第五十五条 指定医療型障害児入所施設は、法定代理受領により指定入所支援に係る障害児入所給付費又は指定障害児入所医療費の支給を受けた場合は、入所給付決定保護者に対し、当該入所給付決定保護者に係る障害児入所給付費及び障害児入所医療費の額を通知しなければならない。
2 指定医療型障害児入所施設は、前条第二項の法定代理受領を行わない指定入所支援に係る費用の額の支払を受けた場合は、その提供した指定入所支援の内容、費用の額その他必要と認められる事項を記載したサービス提供証明書を入所給付決定保護者に対して交付しなければならない。
第五十六条 指定医療型障害児入所施設(主として自閉症児を受け入れるものを除く。)は、あらかじめ、協力歯科医療機関を定めておくよう努めなければならない。
第五十七条 第六条から第十六条まで、第十八条、第二十条から第三十八条まで、第四十条から第四十四条まで、第四十五条第一項、第四十六条から第四十九条まで及び第五十一条の規定は、指定医療型障害児入所施設について準用する。 この場合において、第十六条第二項中「次条」とあるのは「第五十四条」と、第二十九条中「医療機関」とあるのは「他の専門医療機関」と、第三十二条中「障害児入所給付費」とあるのは「障害児入所給付費及び障害児入所医療費」と、第四十条第一項中「前条第一項の協力医療機関及び同条第二項の協力歯科医療機関」とあるのは「第五十六条の協力歯科医療機関」と読み替えるものとする。
第五十八条 指定障害児入所施設等及びその従業者は、作成、保存その他これらに類するもののうち、この府令の規定において書面(書面、書類、文書、謄本、抄本、正本、副本、複本その他文字、図形等人の知覚によって認識することができる情報が記載された紙その他の有体物をいう。以下この条において同じ。)で行うことが規定されている又は想定されるもの(第十条(第五十七条において準用する場合を含む。)、第十四条第一項(第五十七条において準用する場合を含む。)及び次項に規定するものを除く。

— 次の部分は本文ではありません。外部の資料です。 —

(** The byte that a controller takes in from one transmission: the high
    nibble is what D7, D6, D5, D4 carry when the first pulse has ended
    (hold 4), the low nibble what they carry when the second has ended
    (hold 8). *)
Definition byte_latched (m : gpio_map) (t : list event) : option Z :=
  hi ← lines_value (data_lines m (at_hold 4 t));
  lo ← lines_value (data_lines m (at_hold 8 t));
  Some (16 * hi + lo).

(** The value files of a list of pins. *)
Definition value_files (pins : list gpio_pin) : list string :=
  (fun pin => value_file (num pin)) <$> pins.

(** What a call leaves of the world when it returns: the same streams, the
    same count of [fopen] calls, and a longer trace whose new calls all
    satisfy [Q]. *)
Definition extends_by {A} (Q : event -> Prop) (c : M A) : Prop :=
  forall w a w', c w = Done a w' -> exists new, w' = emit w new /\ Forall Q new.

(** ** What initialization leaves *)

(** The function table after an initialization that stopped at the set-up
    of [failed], and after one that went through when [failed] is [None]:
    the transmit and close entries are assigned once the six pins that every
    display has are set up, the backlight entry once the backlight pin is
    set up. *)
Definition table_after (p : PrivateData) (failed : option role) : HD44780_functions :=
  let old := hd44780_functions p in
  match failed with
  | Some BL =>
      Build_functions Fn_lcdgpio_senddata Fn_lcdgpio_close (fn_backlight old)
  | Some EN2 | None =>
      Build_functions Fn_lcdgpio_senddata Fn_lcdgpio_close
        (if truthy (have_backlight p) then Fn_lcdgpio_backlight else fn_backlight old)
  | Some _ => old
  end.

(** The private data after an initialization that got its map [m]. *)
Definition private_after (drvthis : Driver) (failed : option role) (m : gpio_map)
    : PrivateData :=
  let p := private_data drvthis in
  Build_PrivateData (Some m) (have_backlight p) (numDisplays p)
    (if truthy (have_backlight p) then bound_pin drvthis BL else backlight_bit p)
    (table_after p failed).

(** The calls that bring the display up in 4-bit mode, at the end of an
    initialization. *)
Definition bring_up_events (p : PrivateData) (m : gpio_map) : list event :=
  senddata_events p m 0 RS_INSTR 0x33 ++ [UPause 4100]
  ++ senddata_events p m 0 RS_INSTR 0x32 ++ [UPause 150]
  ++ [CommonInit IF_4BIT].
(** * protodex: source parsing, fetching, dependency cache and protoc
      argument assembly

    A shallow embedding of the Go packages
    [internal/manager/fetcher], [internal/manager/dependency],
    [internal/manager] (plugin merging) and [internal/protoc]
    (plugin manager, generator, executor), together with the properties
    the design document states about them.

    Conventions.
    - Go strings are [string]; a Go [int] index is a [Z] ([-1] for
      "not found", as [strings.LastIndex] returns it).
    - A Go [error] is an [error] value: a message, possibly wrapping a
      cause (the [%w] verb of [fmt.Errorf]).
    - Code that touches the file system, the network or the process
      table is a state transformer over a [World], reading the answers
      of the outside (HTTP responses, executables on the search path)
      from an [Env]. *)

From Stdlib Require Import ZArith Ascii String List Bool Lia.
From stdpp Require Import gmap strings list pretty.

Local Open Scope string_scope.
Local Open Scope Z_scope.
Local Open Scope list_scope.

(* ===================================================================== *)
(** * Go's [strings] package, as far as the program uses it               *)
(* ===================================================================== *)

Module strings.

(** [strip pre s] is [Some r] exactly when [s = pre ++ r]. *)
Fixpoint strip (pre s : string) : option string :=
  match pre with
  | EmptyString => Some s
  | String a pre' =>
      match s with
      | EmptyString => None
      | String b s' => if Ascii.eqb a b then strip pre' s' else None
      end
  end.

Definition HasPrefix (s pre : string) : bool :=
  match strip pre s with Some _ => true | None => false end.

Definition TrimPrefix (s pre : string) : string :=
  match strip pre s with Some r => r | None => s end.

Fixpoint take (n : nat) (s : string) : string :=
  match n, s with
  | S n', String a s' => String a (take n' s')
  | _, _ => EmptyString
  end.

Fixpoint drop (n : nat) (s : string) : string :=
  match n, s with
  | S n', String _ s' => drop n' s'
  | _, _ => s
  end.

(** [s[:i]] and [s[i:]] for an index the program has already checked. *)
Definition slice_to (s : string) (i : Z) : string := take (Z.to_nat i) s.
Definition slice_from (s : string) (i : Z) : string := drop (Z.to_nat i) s.

Definition HasSuffix (s suf : string) : bool :=
  (String.length suf <=? String.length s)%nat &&
  String.eqb (drop (String.length s - String.length suf) s) suf.

Definition TrimSuffix (s suf : string) : string :=
  if HasSuffix s suf then take (String.length s - String.length suf) s else s.

(** Byte index of the first occurrence of [sub] in [s], or [-1]. *)
Fixpoint Index (s sub : string) : Z :=
  if HasPrefix s sub then 0
  else match s with
       | EmptyString => -1
       | String _ s' =>
           let i := Index s' sub in if i =? -1 then -1 else i + 1
       end.

(** Byte index of the last occurrence of [sub] in [s], or [-1]. *)
Fixpoint LastIndex (s sub : string) : Z :=
  match s with
  | EmptyString => if HasPrefix s sub then 0 else -1
  | String _ s' =>
      let i := LastIndex s' sub in
      if i =? -1 then (if HasPrefix s sub then 0 else -1) else i + 1
  end.

Definition Contains (s sub : string) : bool := negb (Index s sub =? -1).

Definition lower_ascii (c : ascii) : ascii :=
  let n := nat_of_ascii c in
  if ((65 <=? n) && (n <=? 90))%nat then ascii_of_nat (n + 32) else c.

Fixpoint ToLower (s : string) : string :=
  match s with
  | EmptyString => EmptyString
  | String c s' => String (lower_ascii c) (ToLower s')
  end.

(** [strings.Split s sep] for a one-byte separator. *)
Fixpoint Split (s : string) (sep : ascii) : list string :=
  match s with
  | EmptyString => [EmptyString]
  | String c s' =>
      if Ascii.eqb c sep then EmptyString :: Split s' sep
      else match Split s' sep with
           | h :: t => String c h :: t
           | [] => [String c EmptyString]
           end
  end.

Fixpoint Join (elems : list string) (sep : string) : string :=
  match elems with
  | [] => EmptyString
  | [e] => e
  | e :: rest => e +:+ sep +:+ Join rest sep
  end.

(** [strings.Replace s old new 1]: the first occurrence only. *)
Definition Replace1 (s old new : string) : string :=
  let i := Index s old in
  if i =? -1 then s
  else slice_to s i +:+ new +:+ slice_from s (i + Z.of_nat (String.length old)).

End strings.

(* ===================================================================== *)
(** * Errors                                                              *)
(* ===================================================================== *)

(** [New msg] is [fmt.Errorf(msg)] or an error of the runtime;
    [Wrap msg cause] is [fmt.Errorf(msg + ": %w", cause)]. *)
Inductive error : Type :=
| New (msg : string)
| Wrap (msg : string) (cause : error).

Inductive result (A : Type) : Type :=
| Ok (a : A)
| Err (e : error).
Arguments Ok {A} a.
Arguments Err {A} e.

Definition is_ok {A} (r : result A) : bool :=
  match r with Ok _ => true | Err _ => false end.

(** The text [err.Error()] prints. *)
Fixpoint Error (e : error) : string :=
  match e with
  | New msg => msg
  | Wrap msg cause => msg +:+ ": " +:+ Error cause
  end.

(* ===================================================================== *)
(** * Go's [net/url.Parse], as far as source references exercise it       *)
(* ===================================================================== *)

(** Percent-escapes (in host, path and fragment) are not decoded or
    checked, and a bracketed IPv6 host is not treated specially; the
    rest of [Parse] is followed step by step. *)
Module url.

Record URL : Type := mkURL {
  Scheme : string;
  Opaque : string;
  Host : string;
  Path : string;
  RawQuery : string
}.

Definition is_letter (c : ascii) : bool :=
  let n := nat_of_ascii c in
  (((97 <=? n) && (n <=? 122)) || ((65 <=? n) && (n <=? 90)))%nat.

Definition is_digit (c : ascii) : bool :=
  let n := nat_of_ascii c in ((48 <=? n) && (n <=? 57))%nat.

Definition is_scheme_extra (c : ascii) : bool :=
  is_digit c || Ascii.eqb c "+" || Ascii.eqb c "-" || Ascii.eqb c ".".

(** [getScheme]: the loop over [rawURL[i:]], with the bytes already
    accepted in [seen] (in order). *)
Fixpoint getScheme_from (rawURL : string) (seen : string) (rest : string)
  : result (string * string) :=
  match rest with
  | EmptyString => Ok (EmptyString, rawURL)
  | String c rest' =>
      if is_letter c then getScheme_from rawURL (seen +:+ String c EmptyString) rest'
      else if is_scheme_extra c then
        match seen with
        | EmptyString => Ok (EmptyString, rawURL)
        | _ => getScheme_from rawURL (seen +:+ String c EmptyString) rest'
        end
      else if Ascii.eqb c ":" then
        match seen with
        | EmptyString => Err (New "missing protocol scheme")
        | _ => Ok (seen, rest')
        end
      else Ok (EmptyString, rawURL)
  end.

Definition getScheme (rawURL : string) : result (string * string) :=
  getScheme_from rawURL EmptyString rawURL.

Fixpoint stringContainsCTLByte (s : string) : bool :=
  match s with
  | EmptyString => false
  | String c s' =>
      let n := nat_of_ascii c in
      ((n <? 32) || (n =? 127))%nat || stringContainsCTLByte s'
  end.

(** [strings.Cut s sep]: the text before and after the first [sep]. *)
Definition Cut (s sep : string) : string * string :=
  let i := strings.Index s sep in
  if i =? -1 then (s, EmptyString)
  else (strings.slice_to s i,
        strings.slice_from s (i + Z.of_nat (String.length sep))).

Fixpoint all_digits (s : string) : bool :=
  match s with
  | EmptyString => true
  | String c s' => is_digit c && all_digits s'
  end.

Definition validOptionalPort (port : string) : bool :=
  match port with
  | EmptyString => true
  | String c rest => Ascii.eqb c ":" && all_digits rest
  end.

(** [parseAuthority] then [parseHost], for a host that is a name or an
    IPv4 address: the user information before the last [@] is dropped
    and an optional port is checked.  Percent-escapes, bracketed IPv6
    literals and the character checks of host and user information are
    not modelled; the references of this development use none. *)
Definition parseAuthority (authority : string) : result string :=
  let i := strings.LastIndex authority "@" in
  let host := if i =? -1 then authority else strings.slice_from authority (i + 1) in
  let j := strings.LastIndex host ":" in
  if negb (j =? -1) && negb (validOptionalPort (strings.slice_from host j))
  then Err (New "invalid port after host")
  else Ok host.

Definition parse (rawURL : string) : result URL :=
  if stringContainsCTLByte rawURL then
    Err (New "net/url: invalid control character in URL")
  else if String.eqb rawURL "*" then
    Ok (mkURL EmptyString EmptyString EmptyString "*" EmptyString)
  else
    match getScheme rawURL with
    | Err e => Err e
    | Ok (scheme0, rest0) =>
        let scheme := strings.ToLower scheme0 in
        let '(rest, query) := Cut rest0 "?" in
        if negb (strings.HasPrefix rest "/") && negb (String.eqb scheme EmptyString) then
          Ok (mkURL scheme rest EmptyString EmptyString query)
        else if negb (strings.HasPrefix rest "/")
                && strings.Contains (fst (Cut rest "/")) ":" then
          Err (New "first path segment in URL cannot contain colon")
        else if (negb (String.eqb scheme EmptyString)
                 || negb (strings.HasPrefix rest "///"))
                && strings.HasPrefix rest "//" then
          let authority0 := strings.slice_from rest 2 in
          let i := strings.Index authority0 "/" in
          let '(authority, rest') :=
            if 0 <=? i then (strings.slice_to authority0 i, strings.slice_from authority0 i)
            else (authority0, EmptyString) in
          match parseAuthority authority with
          | Err e => Err e
          | Ok host => Ok (mkURL scheme EmptyString host rest' query)
          end
        else Ok (mkURL scheme EmptyString EmptyString rest query)
    end.

(** [url.Parse]: the fragment after the first [#] is cut off first. *)
Definition Parse (rawURL : string) : result URL :=
  match parse (fst (Cut rawURL "#")) with
  | Err e => Err (Wrap ("parse " +:+ fst (Cut rawURL "#")) e)
  | Ok u => Ok u
  end.

End url.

)については、書面に代えて、当該書面に係る電磁的記録(電子的方式、磁気的方式その他人の知覚によっては認識することができない方式で作られる記録であって、電子計算機による情報処理の用に供されるものをいう。)により行うことができる。
2 指定障害児入所施設等及びその従業者は、交付、説明、同意その他これらに類するもの(以下「交付等」という。)のうち、この府令の規定において書面で行うことが規定されている又は想定されるものについては、当該交付等の相手方の承諾を得て、当該交付等の相手方が障害児又は入所給付決定保護者である場合には当該障害児又は当該入所給付決定保護者に係る障害児の障害の特性に応じた適切な配慮をしつつ、書面に代えて、電磁的方法(電子的方法、磁気的方法その他人の知覚によって認識することができない方法をいう。)によることができる。